Network inference using informative priors
TP Speed in collaboration with S Mukherjee (University of Warwick, UK)
In recent years, several methods have been developed for improving upon the traditional Western blot method for detecting and quantifying specific proteins in a given sample of cells. These novel methods permit the simultaneous measurement of multiple protein levels, including phosphorylated proteins in cell samples and even single cells. Once we have the ability to measure several proteins at the same time in cells, it is natural to want to use that capability to explore intracellular signalling and several groups are doing just this. It is also natural to want to make use of mathematical models in doing so. The research described here concerns one mathematical approach to the analysis of such data: the use of Bayes networks.
The figure is a Bayes network based on a set of data on 11 protein phospho-forms and isoforms, measured by a recently developed assay (from the Kinexus corporation of Canada) on 18 luminal breast cancer cell lines. (Thanks to Dr JW Gray of the Lawrence Berkeley National Laboratory for permitting our use of these data.) The proteins are all part of the epidermal growth factor receptor signalling network. The aim in using Bayes networks is to explore associations between the 11 protein levels across the 18 cell lines in a coherent manner, with the major unknown in the model being the underlying network, which is meant to represent the signalling interactions.
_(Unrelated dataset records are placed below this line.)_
(** * NUFEB reaction-diffusion core: a shallow embedding

    The development follows three source files of the repository:

    - [code/lammps5Nov16/src/fix_bio_kinetics_diffusion.cpp]
      (class [FixKineticsDiffusion]: the boundary kinds read by the
      constructor, [isEuqal], [compute_flux], [compute_bc],
      [compute_bulk], [update_grids], [getMaxHeight], [diffusion]);
    - [code/lammps5Nov16/src/fix_bio_kinetics.cpp]
      ([FixKinetics::init_keq], [init_activity], [integration]);
    - [src/KOKKOS/fix_monod_cyano_kokkos.cpp]
      ([FixMonodCyanoKokkos::compute], [update_cells] with the functor of
      the cells, [update_atoms]).

    Modelling conventions.

    - A C [double] is an exact rational number ([Qc], rationals in lowest
      terms, so that equality is Leibniz equality).  Rounding, infinities
      and NaN are not modelled: every arithmetic operator is the exact one.
    - A C [int] is a [Z]; overflow is not modelled.
    - A C array reached through a pointer ([double *], [double **],
      [bool *]) is a total function from indices; an assignment [a[i] = v]
      is the function update [upd a i v].  Reads outside the allocated
      extent, undefined in C, return whatever the function holds there.
    - A [for] loop over an index range is a left fold over that range.
      The OpenMP parallel region of [diffusion] is run by one thread
      ([ifrom = 0], [ito = nXYZ]).
    - MPI point-to-point traffic is not modelled: the receive buffer that
      [MPI_Waitall] leaves behind is an input of the local step; the
      [MPI_Allreduce] over the convergence flags is modelled on the list of
      all processes' local flags, and the [int] it delivers is stored in
      the [bool] array as its truth value. *)

From Stdlib Require Import ZArith QArith Qcanon Qcabs Qround.
From Stdlib Require Import List String Bool Lia.
Import ListNotations.

Local Open Scope Z_scope.

(** ** Numbers *)

Notation double := Qc (only parsing).

Definition d_of_Z (n : Z) : double := Q2Qc (inject_Z n).

(** The literals of the sources. *)
Definition d0 : double := d_of_Z 0.
Definition d1 : double := d_of_Z 1.
Definition d2 : double := d_of_Z 2.
Definition d1000 : double := d_of_Z 1000.
(** [1e-20], the floor given to a non-positive concentration. *)
Definition d1e_20 : double := Q2Qc (1 # 100000000000000000000).
(** [1e-10], the tolerance of [isEuqal]. *)
Definition d1e_10 : double := Q2Qc (1 # 10000000000).

(** Comparison operators of C on doubles, as booleans. *)
Definition dlt (x y : double) : bool :=
  match (x ?= y)%Qc with Lt => true | _ => false end.
Definition dle (x y : double) : bool :=
  match (x ?= y)%Qc with Gt => false | _ => true end.
Definition dgt (x y : double) : bool := dlt y x.
Definition dge (x y : double) : bool := dle y x.
Definition deq (x y : double) : bool :=
  match (x ?= y)%Qc with Eq => true | _ => false end.

Definition fabs (x : double) : double := Qcabs x.

(** [floor] of [math.h] followed by the conversion to [int]. *)
Definition floor (x : double) : Z := Qfloor (this x).

(** The macro [MAX(A,B)] of LAMMPS, [((A) > (B) ? (A) : (B))]. *)
Definition MAX (a b : double) : double := if dgt a b then a else b.

(** ** Arrays and loops *)

Definition upd {A : Type} (a : Z -> A) (i : Z) (v : A) : Z -> A :=
  fun j => if j =? i then v else a j.

Definition upd2 {A : Type} (a : Z -> Z -> A) (i j : Z) (v : A) : Z -> Z -> A :=
  fun i' => if i' =? i then upd (a i') j v else a i'.

(** The indices [lo, lo+1, ..., hi-1] visited by
    [for (int k = lo; k < hi; k++)]. *)
Definition range (lo hi : Z) : list Z :=
  map (fun k => lo + Z.of_nat k) (seq 0 (Z.to_nat (hi - lo))).

Definition for_loop {A : Type} (lo hi : Z) (body : Z -> A -> A) (s : A) : A :=
  fold_left (fun acc k => body k acc) (range lo hi) s.

(** ** The objects [diffusion] works on

    [Env] gathers what a call of [diffusion] only reads: the members of
    [FixKineticsDiffusion] set by the constructor and by [init], and the
    members of [comm], [bio], [update] and [kinetics] it consults.
    [State] gathers what a call assigns. *)

Record Env := {
  (* comm *)
  nprocs : Z;
  (* bio *)
  nuName : Z -> string;
  nuType : Z -> Z;
  (* update *)
  dt : double;
  (* kinetics *)
  bl : double;
  bnz : Z;
  k_nz : Z;                       (* kinetics->nz *)
  sublo : Z -> double;
  subhi : Z -> double;
  subn : Z -> Z;
  recvcells : Z -> Z;
  recvend : Z -> Z;
  sendcells : Z -> Z;
  sendend : Z -> Z;
  (* FixKineticsDiffusion *)
  nevery : Z;
  nnus : Z;
  iniS : Z -> Z -> double;
  diffD : Z -> double;
  nx : Z; ny : Z; nz : Z;
  nX : Z; nY : Z;
  stepx : double; stepy : double; stepz : double;
  xlo : double; xhi : double;
  ylo : double; yhi : double;
  zlo : double; zhi : double;
  xbcflag : Z; ybcflag : Z; zbcflag : Z;
  unit_flag : Z;                 (* the member unit: 1 for kg, 0 for mol *)
  rflag : Z;
  shearRate : double; tol : double;
  q : double; rvol : double; af : double;
  xGrid : Z -> Z -> double       (* [grid][axis] *)
}.

Record State := {
  nXYZ : Z;
  bzhi : double;
  ghost : Z -> bool;
  diffT : double;
  xbcm : double; xbcp : double;
  ybcm : double; ybcp : double;
  zbcm : double; zbcp : double;
  nuGrid : Z -> Z -> double;      (* [grid][nu] *)
  nuPrev : Z -> Z -> double;      (* [nu][grid] *)
  nuBS : Z -> double;
  nuS : Z -> Z -> double;         (* kinetics->nuS, [nu][ind] *)
  nuR : Z -> Z -> double;         (* kinetics->nuR, [nu][ind] *)
  sendbuff : Z -> double
}.

Definition set_grids (n : Z) (b : double) (g : Z -> bool) (s : State) : State :=
  {| nXYZ := n; bzhi := b; ghost := g; diffT := diffT s;
     xbcm := xbcm s; xbcp := xbcp s; ybcm := ybcm s; ybcp := ybcp s;
     zbcm := zbcm s; zbcp := zbcp s;
     nuGrid := nuGrid s; nuPrev := nuPrev s; nuBS := nuBS s;
     nuS := nuS s; nuR := nuR s; sendbuff := sendbuff s |}.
Inferences can be made concerning individual edges, as well as the whole network, and are carried out by a variant of a standard Markov chain Monte Carlo approach. Interest naturally focuses on the interactions inferred, particularly ones not previously known, which can then be tested directly.
One novelty in our work is the way in which biochemical aspects of pathways are embodied in what is known as a prior distribution for the network structure, e.g. we suppose that ligands influence cytosolic proteins via ligand-receptor interactions. As a consequence, we do not expect them to directly influence cytosolic proteins. Equally, we do not expect either receptors or cytosolic proteins to directly influence ligands. Using the prior distribution, constraints like this are imposed on the network structures that are inferred, thereby ensuring the biological reasonableness of the result. The numbers in the parentheses beside the directed edges of the network in the figure are the estimated (posterior) probabilities of those edges being present in the underlying network. In a way, this representation is a way of depicting interconnected associations.
Bayes network for a subset of the EGFR pathway.
Using combinations of genetic mutations to infer gene interaction networks.
A Oshlack, C Law, GK Smyth in collaboration with CA de Graaf, DJ Hilton, C Carmichael (Molecular Medicine Division)
A basic tool in functional genomics is to perturb the expression of a gene of interest and to observe the response in other genes, implicating the responding genes as downstream targets of the perturbed gene. When perturbations are available for a pair of genes, both singularly and in combination, it becomes possible to search for evidence of interaction between those genes. Using whole-genome expression data from single and double mutants, we are developing statistical methods for inferring whether the mutated genes share common molecular pathways dependent on the two genes simultaneously. A set of linear models, each representing a different possible epistatic relationship, is fitted to the measured expression levels of each gene. The distribution of best fitting models provides evidence for different modes of interaction. From this we can begin to infer the pathways in which the mutated genes interact and the target genes involved in those pathways. Hence we begin to build up a picture of a gene interaction network.
Estimating 13C enrichment in time course experiments
MD Robinson, M O’Hely, TP Speed in collaboration with MJ McConville (Bio21 Institute, Melbourne)
Gas chromatography coupled to mass spectrometry (GCMS) is being used for the dynamic analysis of metabolic pathways. Tracer experiments compare metabolite profiles under standard growth conditions to profiles at different times after switching to a nutrient source utilizing 13C-glucose. Several methods have been suggested to calculate 13C enrichment, taking into account the natural abundance of 13C and other higher-molecular-weight isotopes. If the composition of a diagnostic ion is known, a linear model can be used to partition the observed signal into proportions attributable to the unlabelled and labeled forms of the fragment. If the composition is unknown, a simple enrichment estimator is the percent change in intensity of the monoisotopic mass. A key feature of our analysis is making use of multiple diagnostic ions, affording robust enrichment estimates.
Metabolic flux analysis
M O’Hely, TP Speed in collaboration with MJ McConville (Bio21 Institute, Melbourne)
Cells process chemicals: for example, they process glucose to produce energy. Nature allows cells many potential pathways for this processing. Besides business-as-usual, a cell may sequester chemicals for later use, or have to switch to a less refined nutrient source. The flux in a metabolic pathway is a measure of how many molecules pass along it in a given time and can be inferred from a labelling experiment using enrichment estimates for end-point and intermediate metabolites. Our goal is to understand active pathways in pathogens which will allow drugs to be designed to treat diseases.